Джеральд улыбнулся мне в зеркальце заднего вида и спросил, не включить ли нам музыку. Я спросил, есть ли у него дети. Он сказал, что у него есть две дочери. «Что им нравится?» — «Что им нравится?»— «Ага». — «Дай подумать. Келли, масюся моя, любит Барби, щенков и браслеты из бисера». — «Я ей сделаю браслет из бисера». — «Он ей очень понравится». — «Что еще?» — «Все, что розовое и пушистое». — «Я тоже люблю розовое и пушистое». Он сказал: «Ну и хорошо». — «А ваша вторая дочь?» — «Джанет? Ей нравится заниматься спортом. Особенно баскетболом, и, я тебе скажу, играет она неслабо. Без скидок на то, что девочка. Первоклассный игрок».
«Они обе особенные?» Он раскололся и сказал: «Конечно, их папочка скажет, что они особенные». — «А объективно?» — «Это как?» — «Типа, фактически. По правде». — «Откуда мне знать — я ведь их папочка».

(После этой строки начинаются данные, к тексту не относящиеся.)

Lemma preserves_upsert_entry paid0 e : e ∈ ACHIEVEMENT_CATALOG → preserves (ach_wf paid0) (achievement_upsert e).
Proof.
  intros He. apply preserves_get_bind. intros db Hwf. cbv zeta.
  pose proof Hwf as [I1 I2 I3 I4 I5 I6 I7 (ex & P1 & P2 & P3 & P4)].
  destruct (row_find _ _ _) as [row|] eqn:Hf; m_step.
  - assert (row_update (λ a, e_key (a_entry a)) (e_key e) (λ a, mkAchievement (a_id a) e) (achievement db) = achievement db) as ->.
    { unfold row_update. rewrite <- (list_fmap_id (achievement db)) at 2. apply list_fmap_ext. intros j a Ha.
      case_bool_decide as Hk; [|done]. rewrite Forall_forall in I3. destruct a as [i e']. unfold id. simpl in *. f_equal.
      apply catalog_key_inj; [done| |done]. apply (I3 (mkAchievement i e')). by eapply list_elem_of_lookup_2. }
    by split; simpl; eauto 10.
  - split; simpl; rewrite ?fmap_app; simpl; auto with arenax.
    + apply Forall_app. by rewrite Forall_singleton.
    + eapply Forall_impl; [exact I7|]. intros r. apply row_ok_mono; set_solver.
    + exists ex. split_and!; auto. eapply Forall_impl; [exact P4|]. intros p. apply payment_ok_mono; [set_solver|eauto].
Qed.

Lemma preserves_sync paid0 : preserves (ach_wf paid0) syncCatalog.
Proof. apply preserves_for_each. intros e He. by apply preserves_upsert_entry. Qed.

Lemma target_positive paid0 db a : ach_wf paid0 db → a ∈ achievement db → 1 ≤ a_targetValue a.
Proof.
  intros Hwf Ha. pose proof (aw_catalog _ _ Hwf) as Hc. rewrite Forall_forall in Hc. specialize (Hc a Ha).
  unfold a_targetValue. assert (Forall (λ e, 1 ≤ e_targetValue e) ACHIEVEMENT_CATALOG) as Hf by (repeat constructor; simpl; lia).
  rewrite Forall_forall in Hf. by apply Hf.
Qed.

(** The achievement a row belongs to is the one with its id. *)
Lemma row_ok_at us achs keys r a :
  NoDup (a_id <$> achs) → a ∈ achs → pa_achievementId r = a_id a → row_ok us achs keys r →
  pa_userId r ∈ us ∧ 0 ≤ pa_progress r ≤ a_targetValue a ∧
  (is_Some (pa_rewardClaimedAt r) → is_Some (pa_unlockedAt r) ∧
     ∃ gs, parseGrants (e_rewards (a_entry a)) = Ok gs ∧ ∀ g, g ∈ gs → reward_key (a_id a) (pa_userId r) g ∈ keys).
Proof.
  intros Hnd Ha Hi (Hu & a' & Ha' & Hi' & Hp & Hc).
  assert (a' = a) as -> by (eapply (NoDup_key_inj a_id); eauto; congruence). done.
Qed.

Lemma row_ok_progress us achs keys r a n un cl :
  NoDup (a_id <$> achs) → a ∈ achs → pa_achievementId r = a_id a → row_ok us achs keys r → 0 ≤ n ≤ a_targetValue a →
  (is_Some (pa_unlockedAt r) → is_Some un) →
  (is_Some cl → is_Some (pa_rewardClaimedAt r) ∨ is_Some un ∧
     ∃ gs, parseGrants (e_rewards (a_entry a)) = Ok gs ∧ ∀ g, g ∈ gs → reward_key (a_id a) (pa_userId r) g ∈ keys) →
  row_ok us achs keys (mkPlayerAchievement (pa_id r) (pa_userId r) (pa_achievementId r) n un cl).
Proof.
  intros Hnd Ha Hi Hr Hn Hun Hcl. destruct (row_ok_at _ _ _ _ _ Hnd Ha Hi Hr) as (Hu & _ & Hc).
  split; [done|]. exists a. split_and!; try done; simpl; try lia.
  intros [Hs|[Hs Hg]]%Hcl; [destruct (Hc Hs) as [Hl Hg]|]; eauto.
Qed.

Lemma at_pair_true u i r : at_pair u i r = true ↔ pair_of r = (u, i).
Proof. unfold at_pair, pair_of. rewrite bool_decide_eq_true. naive_solver. Qed.

Lemma find_pair_None u i l : List.find (at_pair u i) l = None ↔ (u, i) ∉ pair_of <$> l.
Proof.
  induction l as [|r l IH]; simpl; [set_solver|]. rewrite not_elem_of_cons.
  destruct (at_pair u i r) eqn:E; [apply at_pair_true in E; naive_solver|].
  rewrite <- IH. assert (pair_of r ≠ (u, i)) by (rewrite <- at_pair_true; congruence). naive_solver.
Qed.

Lemma find_pair_Some u i l r : List.find (at_pair u i) l = Some r → r ∈ l ∧ pair_of r = (u, i).
Proof. intros [Hin Hb]%find_some. by rewrite list_elem_of_In, <- at_pair_true. Qed.

(** Changing the row of one pair, in a way its achievement allows. *)
Lemma wf_update_pair paid0 db u a f :
  ach_wf paid0 db → a ∈ achievement db →
  (∀ r, pa_id (f r) = pa_id r) → (∀ r, pair_of (f r) = pair_of r) →
  (∀ r, is_Some (pa_unlockedAt r) → is_Some (pa_unlockedAt (f r))) →
  (∀ r, pa_achievementId r = a_id a → row_ok (ad_users db) (achievement db) (paid (ad_wallet db)).*1 r →
        row_ok (ad_users db) (achievement db) (paid (ad_wallet db)).*1 (f r)) →
  ach_wf paid0 (set_progress (update_pair u (a_id a) f (playerAchievement db)) (ad_serial db) db).
Proof.
  intros Hwf Ha Hid Hp Hu Hok. apply (wf_map_rows paid0 db (λ r, if at_pair u (a_id a) r then f r else r)); [done|..];
    intros r; destruct (at_pair u (a_id a) r) eqn:E; auto.
  intros _. apply Hok. apply at_pair_true in E. unfold pair_of in E. congruence.
Qed.

Lemma find_pair_fmap u i (g : PlayerAchievement → PlayerAchievement) l :
  (∀ r, pair_of (g r) = pair_of r) → List.find (at_pair u i) (g <$> l) = g <$> List.find (at_pair u i) l.
Proof.
  intros Hg. induction l as [|r l IH]; [done|]. simpl.
  assert (at_pair u i (g r) = at_pair u i r) as ->; [|by destruct (at_pair u i r)].
  apply eq_true_iff_eq. by rewrite !at_pair_true, Hg.
Qed.

Lemma find_update_pair u i f l :
  (∀ r, pair_of (f r) = pair_of r) → List.find (at_pair u i) (update_pair u i f l) = f <$> List.find (at_pair u i) l.
Proof.
  intros Hf. unfold update_pair. rewrite find_pair_fmap by (intros r; by destruct (at_pair u i r)).
  destruct (List.find (at_pair u i) l) as [r|] eqn:E; [|done]. apply find_some in E as [_ E]. simpl. by rewrite E.
Qed.

Definition same_catalog db db' : Prop := achievement db' = achievement db ∧ ad_users db' = ad_users db.

(** The row of a pair after an upsert. *)
Definition upserted (u i : string) (n : Z) (un : option Z) (f : PlayerAchievement → PlayerAchievement) db : PlayerAchievement :=
  from_option f (mkPlayerAchievement (uuid (ad_serial db)) u i n un None) (List.find (at_pair u i) (playerAchievement db)).

Lemma post_upsert paid0 db u a n un f :
  ach_wf paid0 db → a ∈ achievement db → 0 ≤ n ≤ a_targetValue a →
  (∀ r, pa_id (f r) = pa_id r) → (∀ r, pair_of (f r) = pair_of r) →
  (∀ r, is_Some (pa_unlockedAt r) → is_Some (pa_unlockedAt (f r))) →
  (∀ r, pa_achievementId r = a_id a → row_ok (ad_users db) (achievement db) (paid (ad_wallet db)).*1 r →
        row_ok (ad_users db) (achievement db) (paid (ad_wallet db)).*1 (f r)) →
  post (playerAchievement_upsert u (a_id a) n un f) db
    (λ db' _, ach_wf paid0 db' ∧ same_catalog db db' ∧
       List.find (at_pair u (a_id a)) (playerAchievement db') = Some (upserted u (a_id a) n un f db))
    (λ db' _, ach_wf paid0 db' ∧ u ∉ ad_users db).
Proof.
  intros Hwf Ha Hn Hid Hp Hu Hok. unfold playerAchievement_upsert, upserted. m_step. m_step.
  destruct (List.find _ _) as [r|] eqn:Hf.
  - m_step. split_and!; [by apply wf_update_pair|done..|]. simpl. by rewrite find_update_pair, Hf.
  - case_bool_decide as Hfk; m_step.
    + split_and!; [|done..|].
      * apply (wf_new_row _ _ _ _ _ _ a); try done; [by destruct Hfk|]. by apply find_pair_None.
      * simpl. apply find_pair_None in Hf. induction (playerAchievement db) as [|r l IH]; simpl in *.
        -- unfold at_pair. simpl. by rewrite bool_decide_true.
        -- destruct (at_pair u (a_id a) r) eqn:E; [|apply IH; set_solver].
           apply at_pair_true in E. rewrite E in Hf. set_solver.
    + split; [done|]. intros Hin. apply Hfk. split; [done|]. by apply list_elem_of_fmap_2.
Qed.

Lemma post_with_progress paid0 db u a n :
  ach_wf paid0 db → a ∈ achievement db → 0 ≤ n ≤ a_targetValue a →
  post (playerAchievement_upsert u (a_id a) n None (with_progress n)) db
    (λ db' _, ach_wf paid0 db' ∧ same_catalog db db' ∧
       List.find (at_pair u (a_id a)) (playerAchievement db') = Some (upserted u (a_id a) n None (with_progress n) db))
    (λ db' _, ach_wf paid0 db' ∧ u ∉ ad_users db).
Proof.
  intros Hwf Ha Hn. apply post_upsert; auto. intros r Hi Hr.
  apply (row_ok_progress _ _ _ _ a); auto. apply (aw_ids _ _ Hwf).
Qed.

Lemma wf_unlocked_with paid0 db a t r :
  ach_wf paid0 db → a ∈ achievement db → pa_achievementId r = a_id a →
  row_ok (ad_users db) (achievement db) (paid (ad_wallet db)).*1 r →
  row_ok (ad_users db) (achievement db) (paid (ad_wallet db)).*1 (unlocked_with (a_targetValue a) t r).
Proof.
  intros Hwf Ha Hi Hr. apply (row_ok_progress _ _ _ _ a); auto.
  - apply (aw_ids _ _ Hwf).
  - pose proof (target_positive _ _ _ Hwf Ha). lia.
Qed.

(** ** Paying and claiming *)

(** The wallet accepts every credit. *)
Definition accepts : Prop := ∀ u c n key t w, ∃ w', reward_credit u c n key t w = (w', Ok tt).

(** The unlocked row of a player in a state with the same catalog. *)
Definition unlocked_row u a db db' : Prop :=
  same_catalog db db' ∧ ∃ r, List.find (at_pair u (a_id a)) (playerAchievement db') = Some r ∧ is_Some (pa_unlockedAt r).

Lemma post_pay paid0 db u a gs g :
  ach_wf paid0 db → a ∈ achievement db → parseGrants (e_rewards (a_entry a)) = Ok gs → g ∈ gs →
  is_Some (decimal_text (rg_amount g)) → unlocked_row u a db db →
  post (pay_grant u (a_id a) (e_name (a_entry a)) g) db
    (λ db' _, ach_wf paid0 db' ∧ same_catalog db db' ∧ playerAchievement db' = playerAchievement db ∧
       (paid (ad_wallet db)).*1 ⊆ (paid (ad_wallet db')).*1 ∧ reward_key (a_id a) u g ∈ (paid (ad_wallet db')).*1)
    (λ db' _, db' = db ∧ ¬ accepts).
Proof.
  intros Hwf Ha Hgs Hg [dec Hd] (_ & r & Hr & Hun). unfold pay_grant. rewrite Hd. unfold on_wallet, post.
  pose proof (reward_credit_spec u (rg_currency g) dec (reward_key (a_id a) u g)
    (Some ("Achievement reward: " +:+ e_name (a_entry a))) (ad_wallet db)) as Hs. unfold post in Hs.
  destruct (reward_credit _ _ _ _ _ _) as [w [[]|e]] eqn:E.
  - destruct Hs as [[Hk ->]|[Hk Hw]]; [by destruct db|].
    apply find_pair_Some in Hr as [Hin Hp]. split_and!; try done; simpl.
    + apply (wf_wallet _ _ _ _ Hwf Hw); [done|]. exists a, r, gs, g, dec. unfold pair_of in Hp. simplify_eq. naive_solver.
    + rewrite Hw, fmap_app. set_solver.
    + rewrite Hw, fmap_app. set_solver.
  - split; [rewrite Hs; by destruct db|]. intros Hacc. destruct (Hacc u (rg_currency g) dec (reward_key (a_id a) u g)
      (Some ("Achievement reward: " +:+ e_name (a_entry a))) (ad_wallet db)) as [w' Hw']. congruence.
Qed.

Я еще немного посмотрел в окно. Мы проехали ту часть моста, которая не относилась ни к какому округу, и я обернулся и смотрел, как уменьшаются здания. Я вычислил, какой кнопкой открывается люк, и некоторое время ехал стоя, высунувшись в него наполовину. Я пощелкал звезды дедушкиным фотиком и посоединял их в своей голове в слова, какие захочу. Перед тем, как въехать под мост или в тоннель, Джеральд просил меня пригибаться, чтобы не стать обезглавленным — я про эту казнь знаю, хотя если честно, очень-очень честно, предпочел бы не знать. У себя в мозгу я составил «ботинок», и «инерция», и «непобедимый».
Было 00:56, когда Джеральд въехал на газон и остановил лимузин у самого кладбища. Я надел рюкзак, а жилец взял лопату, и мы забрались на крышу лимузина, чтобы перелезть через забор.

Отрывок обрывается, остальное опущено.